US OTC coal market in the east is encountering a great downfall, especially now that an absence of demand and weaker natural gas futures are being projected due to the market’s price drops for four consecutive sessions.
It seems that corporate stocks are not the only ones affected by the Malaysian Airlines jet incident. According to the reports, the dilemma may have brought weakness to the demand for gas in the market. Eventually, this resulted to a sell-off in the market. As indicated by data, the contract for NYMEX August gas futures had $3.954/MMBTu, which is basically the lowest since 29th of November, 2013. Nonetheless, this was rebutted by a broker who stated that there is a formation of price floor for the CAPP CSX contract’s front-month at an estimated $55/st. Another broker agreed that survival from price drop may occur, especially now that there are no buoyant factors to inhibit the cost from recovering.

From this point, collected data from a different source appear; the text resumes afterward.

(** An image with the given position, orientation and pixel spacing. *)
Definition image_at (ox oy oz r1 r2 r3 c1 c2 c3 row_spacing col_spacing : float)
    : Image.Dataset :=
  {| Image.SOPInstanceUID := Some "1.2.3";
     Image.ImagePositionPatient := Some [ox; oy; oz];
     Image.ImageOrientationPatient := Some [r1; r2; r3; c1; c2; c3];
     Image.PixelSpacing := Some [row_spacing; col_spacing] |}.

(** The Segmentation series that one report references, once per referenced
    SOP instance of the Segmentation storage class, in document order. *)
Definition is_segmentation (reference : ReferencedSOP) : bool :=
  match ReferencedSOPClassUID reference with
  | Some class => String.eqb class UID_SegmentationStorage
  | None => false
  end.

Definition series_segmentations (series : Evidence.ReferencedSeries) : list string :=
  (fun _ => default "" (Evidence.SeriesInstanceUID series))
    <$> filter (fun reference => is_segmentation reference = true)
               (default [] (Evidence.ReferencedSOPSequence series)).

Definition evidence_segmentations (evidence : list Evidence.Item) : list string :=
  concat ((fun item =>
             concat (series_segmentations
                     <$> default [] (Evidence.ReferencedSeriesSequence item)))
          <$> evidence).

Definition dataset_segmentations (dataset : Dataset) : list string :=
  match CurrentRequestedProcedureEvidenceSequence dataset with
  | Some evidence => evidence_segmentations evidence
  | None => []
  end.

(** Whether the loops over the evidence sequence find every attribute they
    read: each item has its series sequence, each series its SOP sequence,
    each reference its SOP class, and then the series its instance UID (for
    a Segmentation or a Real World Value Mapping) or the reference its SOP
    instance UID (for any other class). *)
Definition reference_readable (series : Evidence.ReferencedSeries)
    (reference : ReferencedSOP) : bool :=
  match ReferencedSOPClassUID reference with
  | Some class =>
      if String.eqb class UID_SegmentationStorage
         || String.eqb class UID_RealWorldValueMappingStorage
      then present (Evidence.SeriesInstanceUID series)
      else present (ReferencedSOPInstanceUID reference)
  | None => false
  end.

Definition series_readable (series : Evidence.ReferencedSeries) : bool :=
  match Evidence.ReferencedSOPSequence series with
  | Some references => forallb (reference_readable series) references
  | None => false
  end.

Definition item_readable (item : Evidence.Item) : bool :=
  match Evidence.ReferencedSeriesSequence item with
  | Some series => forallb series_readable series
  | None => false
  end.

Definition evidence_readable (dataset : Dataset) : bool :=
  match CurrentRequestedProcedureEvidenceSequence dataset with
  | Some evidence => forallb item_readable evidence
  | None => true
  end.

(** [adds_segmentations uid added l l']: from [l] to [l'], the series
    [added] have been appended to the entry of [uid] in the dictionary of
    referenced segmentations, and the keys of the dictionary and the two
    lists of referenced instances are as they were. *)
Definition adds_segmentations (uid : string) (added : list string)
    (l l' : Loadable) : Prop :=
  (forall old,
     odict_get (ReferencedSegmentationInstanceUIDs l) uid = Ok old ->
     odict_get (ReferencedSegmentationInstanceUIDs l') uid
     = Ok (old ++ added)%list) /\
  (ReferencedSegmentationInstanceUIDs l').*1
  = (ReferencedSegmentationInstanceUIDs l).*1 /\
  referencedInstanceUIDs l' = referencedInstanceUIDs l /\
  referencedSegInstanceUIDs l' = referencedSegInstanceUIDs l.

(** The SOP instance UIDs of the reports handed to
    [createLoadableAndAddReferences], as the loop reads them. *)
Definition report_uids (datasets : list Dataset) : list string :=
  (fun dataset => getDICOMString dataset "SOPInstanceUID") <$> datasets.

(** The instances that the segmentation plugin reports as referenced by the
    Segmentation series of one report. *)
Definition segmentation_instances (db : Database)
    (segPlugin_examine : list string -> list (list string))
    (dataset : Dataset) : list string :=
  concat (concat ((fun series => segPlugin_examine (filesForSeries db series))
                  <$> dataset_segmentations dataset)).

Definition SEG_warning : string :=
  "SR references more than one SEG. This has not been tested!".
Definition RWVM_warning : string :=
  "SR references more than one RWVM. This has not been tested!".

(** Sample reports: the first references two segmentation series, the
    second has no evidence sequence. *)
Definition segmentation_reference (instance : string) : ReferencedSOP :=
  {| ReferencedSOPClassUID := Some UID_SegmentationStorage;
     ReferencedSOPInstanceUID := Some instance;
     ReferencedFrameNumber := None |}.

Definition report_dataset (uid : string) (evidence : option (list Evidence.Item))
    : Dataset :=
  {| SOPInstanceUID := Some uid;
     Modality := Some "SR";
     SOPClassUID := Some UID_ComprehensiveSRStorage;
     ContentTemplateSequence := Some [ {| TemplateIdentifier := Some "1500" |} ];
     CurrentRequestedProcedureEvidenceSequence := evidence;
     SeriesDate := None; SeriesTime := None;
     StudyDate := None; StudyTime := None |}.

Definition report_with_two_segmentations : Dataset :=
  report_dataset "1.1"
    (Some [ {| Evidence.ReferencedSeriesSequence :=
                 Some [ {| Evidence.SeriesInstanceUID := Some "5.1";
                           Evidence.ReferencedSOPSequence :=
                             Some [segmentation_reference "5.1.1"] |};
                        {| Evidence.SeriesInstanceUID := Some "5.2";
                           Evidence.ReferencedSOPSequence :=
                             Some [segmentation_reference "5.2.1"] |} ] |} ]).

Definition report_without_references : Dataset := report_dataset "1.2" None.

Definition no_segmentation_loadables : list string -> list (list string) :=
  fun _ => [].

(** Sample reports for the ordering: one dated at series level, one dated
    only at study level. *)
Definition dated_report (series study : option (string * string)) : Dataset :=
  {| SOPInstanceUID := None; Modality := Some "SR";
     SOPClassUID := Some UID_ComprehensiveSRStorage;
     ContentTemplateSequence := None;
     CurrentRequestedProcedureEvidenceSequence := None;
     SeriesDate := fst <$> series; SeriesTime := snd <$> series;
     StudyDate := fst <$> study; StudyTime := snd <$> study |}.

Definition sample_reports (uid : string) : Dataset :=
  if String.eqb uid "series-dated"
  then dated_report (Some ("20220615", "090000")) (Some ("20220615", "085500"))
  else if String.eqb uid "study-dated"
  then dated_report None (Some ("20230101", "100000"))
  else dated_report None None.

(** Whether a key is a datetime rather than the empty string. *)
Definition is_at (key : timestamp) : bool :=
  match key with
  | At _ => true
  | Empty => false
  end.

(** [key_le p q]: the key of [q] is not less than the key of [p]. *)
Definition key_le {A} (p q : timestamp * A) : Prop :=
  timestamp_lt q.1 p.1 = Ok false.

(** [not_after read_report a b]: both reports have a key, and the key of
    [b] is not less than the key of [a]. *)
Definition not_after (read_report : string -> Dataset) (a b : string) : Prop :=
  exists key_a key_b,
    getDateTime read_report a = Ok key_a /\
    getDateTime read_report b = Ok key_b /\
    timestamp_lt key_b key_a = Ok false.

(** ** Further definitions used to state properties *)

(** Date and time values in the fixed-width form of the DICOM value
    representations DA ([YYYYMMDD]) and TM ([HHMMSS]). *)
Definition digit_char (n : nat) : ascii := ascii_of_nat (48 + n).

Definition pad2 (n : nat) : list ascii :=
  [digit_char (n / 10); digit_char (n mod 10)].

Definition pad4 (n : nat) : list ascii :=
  [digit_char (n / 1000); digit_char (n / 100 mod 10);
   digit_char (n / 10 mod 10); digit_char (n mod 10)].

Definition DA (t : datetime) : string :=
  string_of_list_ascii (pad4 (year t) ++ pad2 (month t) ++ pad2 (day t))%list.

Definition TM (t : datetime) : string :=
  string_of_list_ascii (pad2 (hour t) ++ pad2 (minute t) ++ pad2 (second t))%list.

(** A report whose evidence names a series without series instance UID. *)
Definition report_without_series_uid : Dataset :=
  report_dataset "1.3"
    (Some [ {| Evidence.ReferencedSeriesSequence :=
                 Some [ {| Evidence.SeriesInstanceUID := None;
                           Evidence.ReferencedSOPSequence :=
                             Some [segmentation_reference "5.3.1"] |} ] |} ]).

(** A segmentation plugin that finds two loadables in every series, with an
    instance in common. *)
Definition two_segmentation_loadables : list string -> list (list string) :=
  fun _ => [["9.1"; "9.2"]; ["9.2"; "9.3"]].

(** A series of two slices, five millimetres apart. *)
Definition slice (uid : string) (z : float) : Image.Dataset :=
  {| Image.SOPInstanceUID := Some uid;
     Image.ImagePositionPatient := Some [0; 0; z]%float;
     Image.ImageOrientationPatient := Some [1; 0; 0; 0; 1; 0]%float;
     Image.PixelSpacing := Some [2; 3]%float |}.

(** A file of the series that has lost its position. *)
Definition slice_without_position (uid : string) : Image.Dataset :=
  {| Image.SOPInstanceUID := Some uid;
     Image.ImagePositionPatient := None;
     Image.ImageOrientationPatient := Some [1; 0; 0; 0; 1; 0]%float;
     Image.PixelSpacing := Some [2; 3]%float |}.

Definition two_slice_db : Database :=
  {| fileForInstance := fun uid =>
       if String.eqb uid "1.2.3" then "slice1.dcm"
       else if String.eqb uid "1.2.4" then "slice2.dcm" else "";
     filesForSeries := fun series =>
       if String.eqb series "9.9" then ["slice1.dcm"; "slice2.dcm"] else [];
     read_file := fun file =>
       if String.eqb file "slice1.dcm" then slice "1.2.3" 5 else slice "1.2.4" 10 |}.

(** The same series after a third file without position has come in. *)
Definition three_file_db : Database :=
  {| fileForInstance := fileForInstance two_slice_db;
     filesForSeries := fun series =>
       if String.eqb series "9.9" then ["slice1.dcm"; "slice2.dcm"; "slice3.dcm"]
       else [];
     read_file := fun file =>
       if String.eqb file "slice3.dcm" then slice_without_position "1.2.5"
       else read_file two_slice_db file |}.

(** A computation that may print, but leaves the scene and the log of
    warnings as it found them. *)
Definition keeps_scene {A} (m : M A) : Prop :=
  forall w w' r, m w = (w', r) ->
    markups w' = markups w /\ warnings w' = warnings w.

(** A line node as [loadAdditionalMeasurements] completes it: named after
    the observer, with the two ends of the ruler as control points. *)
Definition is_ruler (observer : string) (node : LineNode) : Prop :=
  node_name node = observer /\ length (control_points node) = 2%nat.

(** The observer that a report names: the person name of the last of its
    top-level items that is a person observer. *)
Definition observer_turn (observer : option string) (item : ContentItem)
    : option string :=
  match isConcept item "personObserver", PersonName item with
  | Ok true, Some name => Some name
  | _, _ => observer
  end.

Definition report_observer (sr : ContentItem) : option string :=
  foldl observer_turn None (default [] (ContentSequence sr)).

(** A ruler named after the observer, for an observer that is named. *)
Definition is_ruler_of (observer : option string) (node : LineNode) : Prop :=
  exists name, observer = Some name /\ is_ruler name node.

US OTC coal market fall may call for physical market disconnection from financial market. Although this does not happen most of the time, the physical market for US coals may no longer be a representation of the general market. Besides the geopolitical issue, the drop in prices may also be due to seasonal temperatures, coal rail transportation problems, as well as illiquidity among others.
Last Thursday, deals that have been assessed by Platts, which include Q4 2014 CSX Central Appalachian contract having a trade of $58/st for 5,000 st/month and physical CAPP CSX contract at $57.75/st, were considered at their lowest. Other than that, US OTC coal market had three physical deals for August Powder River Basin at 8,800 Btu/lb, but the prices are considered unprofitable for the producers, especially now that the “mid $11/st” level is approaching for the front-month contact.